=== TASK MATERIAL ===

(* ===== verification/Types.v ===== *)
(** * Shared data types and the crate's error type

    [VerificationId] and [ProofType] (src/src/proof.rs), the verification lifecycle's data
    (src/src/store/record.rs) and [Error] (src/src/error.rs), which mentions both.
    Paths and messages are strings, with a Rust string taken as its UTF-8 bytes. A
    [source] of a foreign error type is kept as far as the code inspects it: the kind of
    an I/O error and whether a join error is a cancellation. *)

From stdpp Require Import base gmap list strings.
From S2P Require Import Prelude.

(** ** Proof identity *)

Definition VERIFICATION_ID_LEN : nat := 32.

(** [struct VerificationId([u8; 32])]. *)
Abbreviation VerificationId := (array VERIFICATION_ID_LEN).

(** [VerificationId::as_bytes]. *)
Definition as_bytes (id : VerificationId) : bytes := arr_data id.

Inductive ProofType : Set :=
| MinaPickles
| NoirBarretenberg.

#[export] Instance ProofType_eq_dec : EqDecision ProofType.
Proof. solve_decision. Defined.

#[export] Program Instance ProofType_countable : Countable ProofType :=
  inj_countable (fun t => match t with MinaPickles => false | NoirBarretenberg => true end)
    (fun b : bool => Some (if b then NoirBarretenberg else MinaPickles)) _.
Next Obligation. by intros []. Qed.

(** ** Verification lifecycle *)

Inductive VerificationVerdict : Set :=
| Valid
| Invalid.

#[export] Instance VerificationVerdict_eq_dec : EqDecision VerificationVerdict.
Proof. solve_decision. Defined.

Record VerificationFailure : Set := mkFailure
  { code : string; message : string; retryable : bool }.

#[export] Instance VerificationFailure_eq_dec : EqDecision VerificationFailure.
Proof. solve_decision. Defined.

Inductive VerificationState : Set :=
| Queued
| Verifying
| Completed (verdict : VerificationVerdict)
| Failed (failure : VerificationFailure).

#[export] Instance VerificationState_eq_dec : EqDecision VerificationState.
Proof. solve_decision. Defined.

(** ** Socket addresses, [std::net] *)

(** An IPv4 address as its four octets, an IPv6 address as its eight segments. *)
Inductive IpAddr : Set :=
| V4 (a b c d : Z)
| V6 (segments : list Z).

#[export] Instance IpAddr_eq_dec : EqDecision IpAddr.
Proof. solve_decision. Defined.

(** [std::net::SocketAddr]; [scope_id] is 0 for an IPv4 address, and so is the flow
    information of every address that was parsed from text. *)
Record SocketAddr : Set := mkSocketAddr { ip : IpAddr; port : Z; scope_id : Z }.

#[export] Instance SocketAddr_eq_dec : EqDecision SocketAddr.
Proof. solve_decision. Defined.

(** ** Errors *)

(** [io::ErrorKind], as far as the crate distinguishes it. *)
Inductive IoErrorKind : Set :=
| KindNotFound
| KindConnectionRefused
| KindInvalidData
| KindInvalidInput
| KindOther.

#[export] Instance IoErrorKind_eq_dec : EqDecision IoErrorKind.
Proof. solve_decision. Defined.

Record IoError : Set := mkIoError { io_kind : IoErrorKind; io_message : string }.

#[export] Instance IoError_eq_dec : EqDecision IoError.
Proof. solve_decision. Defined.

(** [tokio::task::JoinError]. *)
Inductive JoinError : Set :=
| JoinCancelled
| JoinPanicked.

#[export] Instance JoinError_eq_dec : EqDecision JoinError.
Proof. solve_decision. Defined.

(** The reason of an [InvalidVerificationTransition]: one constructor per message the
    store formats, with the value the message prints. *)
Inductive TransitionReason : Set :=
| ClaimedRecordHasNoProof
| ExpectedVerifying (found : option VerificationState)
| RecordDoesNotExist
| ExpectedRetryableFailed (found : option VerificationState).

#[export] Instance TransitionReason_eq_dec : EqDecision TransitionReason.
Proof. solve_decision. Defined.

Inductive Error : Set :=
| ConfigRead (path : string) (source : IoError)
| ConfigParse (path : string) (source : string)
| InvalidConfig (message : string)
| AlreadyRunning (path : string)
| NotRunning (path : string)
| UnsafeSocketPath (path : string) (reason : string)
| ControlIo (path : string) (source : IoError)
| ControlTimeout (path : string)
| ControlProtocol (message : string)
| ShutdownTimeout (timeout : Z)
| SignalError (source : IoError)
| TaskError (source : JoinError)
| TelemetryError (message : string)
| P2pIdentity (message : string)
| P2pAuthorization (message : string)
| ChainError (message : string)
| InvalidSubmission (message : string)
| TransactionTooLarge (actual_bytes max_bytes : Z)
| CheckTxRejected (transaction_hash codespace : string) (code : Z) (log : string)
| TransactionHashMismatch
| ChainIdMismatch (expected actual : string)
| InvalidChainContract (message : string)
| LocalValidatorRemoved (peer : string)
| P2pProtocol (message : string)
| P2pDriver (message : string)
| P2pDraining
| P2pDriverClosed
| TaskExitedUnexpectedly (task : string)
| InvalidVerificationId (message : string)
| UnsupportedProofType (value : Z)
| ProofStoreError (message : string)
| ProofTooLarge (verification_id : VerificationId) (actual_bytes max_bytes : Z)
| VerificationIdMismatch (verification_id : VerificationId)
| ProofNotObserved (verification_id : VerificationId)
| InvalidVerificationTransition (verification_id : VerificationId)
    (reason : TransitionReason)
| InvalidVerificationFailure (message : string)
| DuplicateVerifier (proof_type : ProofType)
| NoirInitialization (message : string)
| InvalidVerificationRequest (message : string)
| RpcBind (address : SocketAddr) (source : IoError)
| RpcServerError (message : string).

#[export] Instance Error_eq_dec : EqDecision Error.
Proof. solve_decision. Defined.

(** [crate::Result<T>]. *)
Abbreviation Result := (result Error).
(* ===== verification/StdText.v ===== *)
(** * Standard-library text functions the crate uses

    [str::trim], [str::starts_with], [Path::is_absolute], [Path::join], [str::from_utf8], the parsers
    of [std::net::SocketAddr] and of the integers. A string is its UTF-8 bytes. *)

From stdpp Require Import base list strings pretty.
From S2P Require Import Prelude Types.

(** ** Trimming *)

Definition text (s : string) : bytes := String.list_byte_of_string s.
Definition of_text (b : bytes) : string := String.string_of_list_byte b.

Lemma length_text s : length (text s) = String.length s.
Proof. unfold text, String.list_byte_of_string. rewrite length_map. induction s as [|c s IH]; simpl; congruence. Qed.

(** The UTF-8 encodings of the characters with the White_Space property. *)
Definition whitespace : list bytes :=
  [[Byte.x09]; [Byte.x0a]; [Byte.x0b]; [Byte.x0c]; [Byte.x0d]; [Byte.x20];
   [Byte.xc2; Byte.x85]; [Byte.xc2; Byte.xa0]; [Byte.xe1; Byte.x9a; Byte.x80];
   [Byte.xe2; Byte.x80; Byte.x80]; [Byte.xe2; Byte.x80; Byte.x81]; [Byte.xe2; Byte.x80; Byte.x82];
   [Byte.xe2; Byte.x80; Byte.x83]; [Byte.xe2; Byte.x80; Byte.x84]; [Byte.xe2; Byte.x80; Byte.x85];
   [Byte.xe2; Byte.x80; Byte.x86]; [Byte.xe2; Byte.x80; Byte.x87]; [Byte.xe2; Byte.x80; Byte.x88];
   [Byte.xe2; Byte.x80; Byte.x89]; [Byte.xe2; Byte.x80; Byte.x8a]; [Byte.xe2; Byte.x80; Byte.xa8];
   [Byte.xe2; Byte.x80; Byte.xa9]; [Byte.xe2; Byte.x80; Byte.xaf]; [Byte.xe2; Byte.x81; Byte.x9f];
   [Byte.xe3; Byte.x80; Byte.x80]].

(** [b] without the prefix [p], if it has it. *)
Fixpoint strip_prefix (p b : bytes) : option bytes :=
  match p, b with
  | [], _ => Some b
  | x :: p', y :: b' => if Byte.eqb x y then strip_prefix p' b' else None
  | _ :: _, [] => None
  end.

(** [b] without the first of [ps] that it starts with. *)
Fixpoint strip_any (ps : list bytes) (b : bytes) : option bytes :=
  match ps with
  | [] => None
  | p :: ps' => match strip_prefix p b with Some r => Some r | None => strip_any ps' b end
  end.

(** Strips as long as something can be stripped; each round takes a byte at least. *)
Fixpoint strip_all (fuel : nat) (ps : list bytes) (b : bytes) : bytes :=
  match fuel with
  | O => b
  | S fuel => match strip_any ps b with Some r => strip_all fuel ps r | None => b end
  end.

Definition trim (s : string) : string :=
  let front := strip_all (length (text s)) whitespace (text s) in
  of_text (reverse (strip_all (length front) (map reverse whitespace) (reverse front))).

Definition starts_with (s p : string) : bool :=
  match strip_prefix (text p) (text s) with Some _ => true | None => false end.

(** [Path::is_absolute] on Unix. *)
Definition is_absolute (path : string) : bool := starts_with path "/".

(** [Path::join] of a relative file name. *)
Definition path_join (path file : string) : string :=
  match reverse (text path) with
  | c :: _ => if Byte.eqb c Byte.x2f then path +:+ file else path +:+ "/" +:+ file
  | [] => file
  end.

(** ** UTF-8 *)

Definition between (low high : Z) (b : byte) : bool := (low <=? byte_to_Z b) && (byte_to_Z b <=? high).

(** The ranges the continuation bytes of a first byte are in. *)
Definition utf8_continuation (first : byte) : option (list (Z * Z)) :=
  if between 0 127 first then Some []
  else if between 194 223 first then Some [(128, 191)]
  else if between 224 224 first then Some [(160, 191); (128, 191)]
  else if between 237 237 first then Some [(128, 159); (128, 191)]
  else if between 225 239 first then Some [(128, 191); (128, 191)]
  else if between 240 240 first then Some [(144, 191); (128, 191); (128, 191)]
  else if between 241 243 first then Some [(128, 191); (128, 191); (128, 191)]
  else if between 244 244 first then Some [(128, 143); (128, 191); (128, 191)]
  else None.

(** What is after the continuation bytes; else how many bytes are wrong, [None] at the end. *)
Fixpoint utf8_rest (ranges : list (Z * Z)) (b : bytes) (bad : nat) : result (option nat) bytes :=
  match ranges with
  | [] => Ok b
  | (low, high) :: ranges =>
      match b with
      | [] => Err None
      | c :: b' => if between low high c then utf8_rest ranges b' (S bad) else Err (Some bad)
      end
  end.

(** [Utf8Error]: the index of the first invalid sequence, and its length. *)
Fixpoint utf8_check (fuel index : nat) (b : bytes) : result (nat * option nat) unit :=
  match fuel, b with
  | S fuel, first :: rest =>
      match utf8_continuation first with
      | None => Err (index, Some 1%nat)
      | Some ranges =>
          match utf8_rest ranges rest 1 with
          | Ok rest => utf8_check fuel (index + S (length ranges)) rest
          | Err bad => Err (index, bad)
          end
      end
  | _, _ => Ok tt
  end.

Definition utf8_error_text (e : nat * option nat) : string :=
  match snd e with
  | Some n => "invalid utf-8 sequence of " +:+ pretty n +:+ " bytes from index " +:+ pretty (fst e)
  | None => "incomplete utf-8 byte sequence from index " +:+ pretty (fst e)
  end.

(** [String::from_utf8] *)
Definition from_utf8 (b : bytes) : result string string :=
  match utf8_check (length b) 0 b with Ok _ => Ok (of_text b) | Err e => Err (utf8_error_text e) end.

(** ** Socket addresses *)

(** A parser of [core::net::parser]: the value and the input after it. *)
Definition parser (A : Type) : Type := bytes -> option (A * bytes).

#[export] Instance parser_ret : MRet parser := fun A a b => Some (a, b).
#[export] Instance parser_bind : MBind parser := fun A B f p b =>
  match p b with Some (a, r) => f a r | None => None end.

Definition read_char (c : byte) : parser unit := fun b =>
  match b with x :: r => if Byte.eqb x c then Some (tt, r) else None | [] => None end.

(** [char::to_digit] *)
Definition to_digit (radix : Z) (c : byte) : option Z :=
  let v := byte_to_Z c in
  let d := if (48 <=? v) && (v <=? 57) then v - 48
    else if (97 <=? v) && (v <=? 122) then v - 87
    else if (65 <=? v) && (v <=? 90) then v - 55 else radix in
  if d <? radix then Some d else None.

(** [read_number]: digits up to [limit], at most [max_digits] of them. *)
Fixpoint read_digits (radix limit : Z) (max_digits : option nat) (b : bytes) (value : Z) (count : nat)
  : option (Z * nat * bytes) :=
  match b with
  | [] => Some (value, count, [])
  | c :: r =>
      match to_digit radix c with
      | None => Some (value, count, b)
      | Some d =>
          if limit <? value * radix + d then None
          else if match max_digits with Some m => (m <=? count)%nat | None => false end then None
          else read_digits radix limit max_digits r (value * radix + d) (S count)
      end
  end.

Definition read_number (radix limit : Z) (max_digits : option nat) (allow_zero_prefix : bool)
  : parser Z := fun b =>
  match read_digits radix limit max_digits b 0 0 with
  | None | Some (_, O, _) => None
  | Some (value, count, r) =>
      if negb allow_zero_prefix && bool_decide (head b = Some Byte.x30) && (1 <? count)%nat then None
      else Some (value, r)
  end.

(** [read_separator]: every element but the first comes after a separator. *)
Definition separated {A} (c : byte) (index : nat) (p : parser A) : parser A :=
  if (0 <? index)%nat then _ ← read_char c; p else p.

Definition dot : byte := Byte.x2e.
Definition colon : byte := Byte.x3a.

Definition read_ipv4_addr : parser (Z * Z * Z * Z) :=
  let octet := read_number 10 255 (Some 3%nat) false in
  a ← octet; b ← separated dot 1 octet; c ← separated dot 2 octet; d ← separated dot 3 octet;
  mret (a, b, c, d).

(** [read_groups]: up to [limit] groups, of which the i-th comes next; whether an embedded
    IPv4 address ended them, and the rest of the input. *)
Fixpoint read_groups (limit i : nat) (left : nat) (b : bytes) : list Z * bool * bytes :=
  match left with
  | O => ([], false, b)
  | S left' =>
      match (if (i <? limit - 1)%nat then separated colon i read_ipv4_addr b else None) with
      | Some ((w, x, y, z), r) => ([w * 256 + x; y * 256 + z], true, r)
      | None =>
          match separated colon i (read_number 16 65535 (Some 4%nat) true) b with
          | Some (g, r) => let '(gs, v4, r') := read_groups limit (S i) left' r in (g :: gs, v4, r')
          | None => ([], false, b)
          end
      end
  end.

Definition read_ipv6_addr : parser (list Z) := fun b =>
  let '(head, head_v4, r) := read_groups 8 0 8 b in
  if (length head =? 8)%nat then Some (head, r)
  else if head_v4 then None
  else match (_ ← read_char colon; read_char colon) r with
  | None => None
  | Some (_, r) =>
      let limit := (8 - (length head + 1))%nat in
      let '(tail, _, r') := read_groups limit 0 limit r in
      Some (head ++ replicate (8 - length head - length tail) 0 ++ tail, r')
  end.

Definition read_port : parser Z := _ ← read_char colon; read_number 10 65535 None true.

Definition optional {A} (p : parser A) : parser (option A) := fun b =>
  match p b with Some (a, r) => Some (Some a, r) | None => Some (None, b) end.

Definition read_socket_addr_v4 : parser SocketAddr :=
  '(a, b, c, d) ← read_ipv4_addr; port ← read_port; mret (mkSocketAddr (V4 a b c d) port 0).

Definition read_socket_addr_v6 : parser SocketAddr :=
  _ ← read_char Byte.x5b;
  segments ← read_ipv6_addr;
  scope ← optional (_ ← read_char Byte.x25; read_number 10 u32_max None true);
  _ ← read_char Byte.x5d;
  port ← read_port;
  mret (mkSocketAddr (V6 segments) port (default 0 scope)).

(** [value.parse::<SocketAddr>()]; the whole text must be read. *)
Definition socket_addr_from_str (s : string) : result string SocketAddr :=
  let finished (p : option (SocketAddr * bytes)) := match p with Some (a, []) => Some a | _ => None end in
  match read_socket_addr_v4 (text s) with
  | Some r => ok_or (finished (Some r)) "invalid socket address syntax"
  | None => ok_or (finished (read_socket_addr_v6 (text s))) "invalid socket address syntax"
  end.

Definition is_loopback (a : IpAddr) : bool :=
  match a with
  | V4 a _ _ _ => a =? 127
  | V6 segments => bool_decide (segments = [0; 0; 0; 0; 0; 0; 0; 1])
  end.

(** ** The parser on known addresses *)

Lemma socket_addr_samples :
  map socket_addr_from_str ["127.0.0.1:50051"; "[::1]:80"; "[fe80::1%3]:9"; "[::ffff:10.0.0.1]:1"] =
    [Ok (mkSocketAddr (V4 127 0 0 1) 50051 0); Ok (mkSocketAddr (V6 [0; 0; 0; 0; 0; 0; 0; 1]) 80 0);
     Ok (mkSocketAddr (V6 [65152; 0; 0; 0; 0; 0; 0; 1]) 9 3);
     Ok (mkSocketAddr (V6 [0; 0; 0; 0; 0; 65535; 2560; 1]) 1 0)] /\
  map (fun s => is_ok (socket_addr_from_str s))
    ["localhost:80"; "127.0.0.01:80"; "127.0.0.1"; "256.0.0.1:1"; "127.0.0.1:65536"; "[::1]:80 "] =
    [false; false; false; false; false; false].
Proof. split; vm_compute; reflexivity. Qed.

Lemma trim_samples : trim "  pulsar-1	" = "pulsar-1" /\ trim "   " = "" /\ trim "a b" = "a b".
Proof. split_and!; vm_compute; reflexivity. Qed.

(** ** Integers, [str::parse] *)

Inductive IntErrorKind : Set := IntEmpty | IntInvalidDigit | IntPosOverflow | IntNegOverflow.

Definition int_error_text (e : IntErrorKind) : string :=
  match e with
  | IntEmpty => "cannot parse integer from empty string"
  | IntInvalidDigit => "invalid digit found in string"
  | IntPosOverflow => "number too large to fit in target type"
  | IntNegOverflow => "number too small to fit in target type"
  end.

(** The digits of a number between [low] and [high], with the given sign. *)
Fixpoint parse_digits (low high : Z) (negative : bool) (digits : bytes) (value : Z)
  : result IntErrorKind Z :=
  match digits with
  | [] => Ok value
  | c :: rest =>
      match to_digit 10 c with
      | None => Err IntInvalidDigit
      | Some d =>
          if negative then
            if (value * 10 <? low) || (value * 10 - d <? low) then Err IntNegOverflow
            else parse_digits low high negative rest (value * 10 - d)
          else
            if (high <? value * 10) || (high <? value * 10 + d) then Err IntPosOverflow
            else parse_digits low high negative rest (value * 10 + d)
      end
  end.

Definition parse_int (low high : Z) (s : string) : result IntErrorKind Z :=
  match text s with
  | [] => Err IntEmpty
  | c :: rest =>
      let plus := Byte.eqb c Byte.x2b in
      let minus := Byte.eqb c Byte.x2d in
      if (plus || minus) && bool_decide (rest = []) then Err IntInvalidDigit
      else if plus then parse_digits low high false rest 0
      else if minus && (low <? 0) then parse_digits low high true rest 0
      else parse_digits low high false (c :: rest) 0
  end.

Lemma parse_digits_bounds low high (negative : bool) digits value n :
  low <= 0 <= high -> low <= value <= high -> (if negative then value <= 0 else 0 <= value) ->
  parse_digits low high negative digits value = Ok n -> low <= n <= high.
Proof.
  intros Hb. revert value. induction digits as [|c digits IH]; intros value Hv Hs; simpl; [by intros [= <-]|].
  unfold to_digit. set (d := if _ && _ then _ else _). destruct (Z.ltb_spec d 10); [|done].
  assert (0 <= d).
  { pose proof (byte_to_Z_range c). unfold d. repeat case_match; try lia;
      rewrite ?andb_true_iff, ?Z.leb_le in *; lia. }
  destruct negative.
  - destruct (Z.ltb_spec (value * 10) low), (Z.ltb_spec (value * 10 - d) low); simpl; try done.
    apply IH; lia.
  - destruct (Z.ltb_spec high (value * 10)), (Z.ltb_spec high (value * 10 + d)); simpl; try done.
    apply IH; lia.
Qed.

Lemma parse_int_bounds low high s n :
  low <= 0 <= high -> parse_int low high s = Ok n -> low <= n <= high.
Proof.
  intros Hb. unfold parse_int. destruct (text s); [done|].
  repeat case_match; try done; by apply parse_digits_bounds.
Qed.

===

= ABOUT THIS TASK =
Exactly as they stand, set down the lines from the top of the data through the line with "Paths and messages".

= PROBLEM SOLUTION =
(* ===== verification/Types.v ===== *)
(** * Shared data types and the crate's error type

    [VerificationId] and [ProofType] (src/src/proof.rs), the verification lifecycle's data
    (src/src/store/record.rs) and [Error] (src/src/error.rs), which mentions both.
    Paths and messages are strings, with a Rust string taken as its UTF-8 bytes. A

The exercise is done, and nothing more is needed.